(** The [for attempt in range(self.retries + 1)] loop and the final
    [raise]. *)
Fixpoint send_loop (cfg : Config) (cmd : string) (attempts : list Z)
    (last_exc : option exn) : M World string :=
  match attempts with
  | [] => raise (match last_exc with
                 | Some e => e
                 | None => RuntimeError
                 end)
  | attempt :: rest =>
      o <- try_except
             (resp <- exchange cfg cmd ;; ret (inl resp))
             (fun e => sleep (400 * ms * (attempt + 1)) ;;; ret (inr e)) ;;
      match o with
      | inl resp => ret resp
      | inr e => send_loop cfg cmd rest (Some e)
      end
  end.

Definition _send_cmd (cfg : Config) (cmd : string) : M World string :=
  send_loop cfg cmd (range (retries cfg + 1)) None.

Definition power (cfg : Config) (on : bool) : M World bool :=
  resp <- _send_cmd cfg ("POWR " ++ (if on then "1" else "0")) ;;
  ret (contains "OK" resp).

Definition set_input (cfg : Config) (source : string) : M World bool :=
  match input_map cfg !! upper source with
  | None | Some "" => raise ValueError
  | Some code =>
      resp <- _send_cmd cfg ("INPT " ++ code) ;;
      ret (contains "OK" resp)
  end.

Definition get_power (cfg : Config) : M World (option Z) :=
  resp <- _send_cmd cfg "POWR ?" ;;
  ret (search_powr resp).

(** **** [PJLinkSocketClient] (blocking sockets) *)

Definition CRLF : string := String "013"%char (String "010"%char EmptyString).

(** [s.sendall(data)]. *)
Definition sendall (c : nat) (data : string) : M World unit :=
  drain c ;;; write c data.

(** [_readline]: the text read up to a line end, the end of the stream or
    the deadline, stripped; an exception of [recv] propagates. *)
Definition _readline (cfg : Config) (c : nat) : M World string :=
  s <- read_line c (timeout cfg) ;;
  ret (strip s).

(** The [try] statement of a turn of that loop: the line read, or the
    empty text after a timeout, which the handler answers with a nudge. *)
Definition banner_read (cfg : Config) (c : nat) : M World string :=
  try_except_only TimeoutError
    (_readline cfg c)
    (try_except (sendall c CRLF) (fun _ => ret tt) ;;; ret "").

(** The [while time.time() < t_end] loop of the blocking [_handshake],
    giving the banner, empty when the time ran out. Every turn that does
    not find the banner sleeps 0.1 s, which bounds the turns. *)
Fixpoint banner_loop (fuel : nat) (cfg : Config) (c : nat) (t_end : Z) : M World string :=
  now <- gets clock ;;
  if (now <? t_end)%Z then
    match fuel with
    | O => diverge
    | S fuel' =>
        line <- banner_read cfg c ;;
        match line with
        | EmptyString => sleep (100 * ms) ;;; banner_loop fuel' cfg c t_end
        | _ => ret line
        end
    end
  else ret "".

Definition sync_handshake (cfg : Config) (c : nat) : M World (bool * string) :=
  try_except (sendall c CRLF) (fun _ => ret tt) ;;;
  now <- gets clock ;;
  let budget := Z.max (2 * sec) (timeout cfg) in
  banner <- banner_loop (S (Z.to_nat (budget / (100 * ms)))) cfg c (now + budget) ;;
  match banner with
  | EmptyString => raise TimeoutError
  | _ =>
      match match_banner banner with
      | None => raise RuntimeError
      | Some r => ret r
      end
  end.

(** The [try] body of [_send_cmd_once]. *)
Definition once_body (cfg : Config) (cmd : string) (c : nat) : M World string :=
  r <- sync_handshake cfg c ;;
  let '(need_auth, nonce) := r in
  let payload := "%1" ++ cmd ++ CR in
  payload <-
    (if need_auth then
       if String.eqb (password cfg) "" then raise RuntimeError
       else ret (md5_hex (nonce ++ password cfg) ++ payload)
     else ret payload) ;;
  sendall c payload ;;;
  _readline cfg c.

(** Its [finally] clause. *)
Definition once_finally (c : nat) : M World unit :=
  try_except (wait_closed c) (fun _ => ret tt) ;;; close c.

Definition _send_cmd_once (cfg : Config) (cmd : string) : M World string :=
  c <- _open cfg ;;
  try_finally (once_body cfg cmd c) (once_finally c).

Fixpoint sync_send_loop (cfg : Config) (cmd : string) (attempts : list Z)
    (last_exc : option exn) : M World string :=
  match attempts with
  | [] => raise (match last_exc with
                 | Some e => e
                 | None => RuntimeError
                 end)
  | attempt :: rest =>
      o <- try_except
             (resp <- _send_cmd_once cfg cmd ;; ret (inl resp))
             (fun e => sleep (400 * ms * (attempt + 1)) ;;; ret (inr e)) ;;
      match o with
      | inl resp => ret resp
      | inr e => sync_send_loop cfg cmd rest (Some e)
      end
  end.

Definition sync_send_cmd (cfg : Config) (cmd : string) : M World string :=
  sync_send_loop cfg cmd (range (retries cfg + 1)) None.

(** [PJLinkSocketClient.set_input]. *)
Definition sync_set_input (cfg : Config) (source : string) : M World bool :=
  let source := upper (match source with
                       | EmptyString => "HDMI1"
                       | _ => source
                       end) in
  match INPUT_MAP !! source with
  | None | Some "" => raise ValueError
  | Some code =>
      resp <- sync_send_cmd cfg ("INPT " ++ code) ;;
      if ends_with "=OK" resp then ret true
      else if contains "ERR" resp then raise RuntimeError
      else ret false
  end.

(** *** Specification vocabulary *)

(** A step that opens and closes nothing, and does not turn the clock
    back. *)
Definition calm (w w' : World) : Prop :=
  is_open w' = is_open w /\ next_id w' = next_id w /\ (clock w <= clock w')%Z.

(** The world right after a successful [dial]. *)
Definition dialled (p : Peer) (rest : list (exn + Peer)) (w : World) : World :=
  log (Opened (next_id w))
    {| clock := clock w; next_id := S (next_id w);
       is_open := {[next_id w]} ∪ is_open w;
       peers := <[next_id w := p]> (peers w); dials := rest; trace := trace w |}.

End clients.

(** *** Concrete peers *)

(** A projector that answers the connection with a line that is no PJLink
    banner. *)
Definition babbling : Peer :=
  {| drains := []; reads := [Line ("HELLO" ++ CR)]; closing := None |}.

(** A projector without authentication that accepts the command. *)
Definition obliging : Peer :=
  {| drains := [];
     reads := [Line ("PJLINK 0" ++ CR); Line ("%1POWR=OK" ++ CR)];
     closing := None |}.

(** A projector that asks for authentication. *)
Definition guarded : Peer :=
  {| drains := [];
     reads := [Line ("PJLINK 1 ABCDEF01" ++ CR); Line ("%1POWR=OK" ++ CR)];
     closing := None |}.

(** The digest is not computed on a path without authentication; runs on
    such paths take this function in its place. *)
Definition no_digest (s : string) : string := s.

(** A projector that accepts the connection and never sends a line. *)
Definition mute : Peer := {| drains := []; reads := []; closing := None |}.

____

**TASK OBJECTIVE**
Based on the records above, how many lines hold the string "data"? Answer with the number by itself.

**ANSWER FOR THE TASK**
3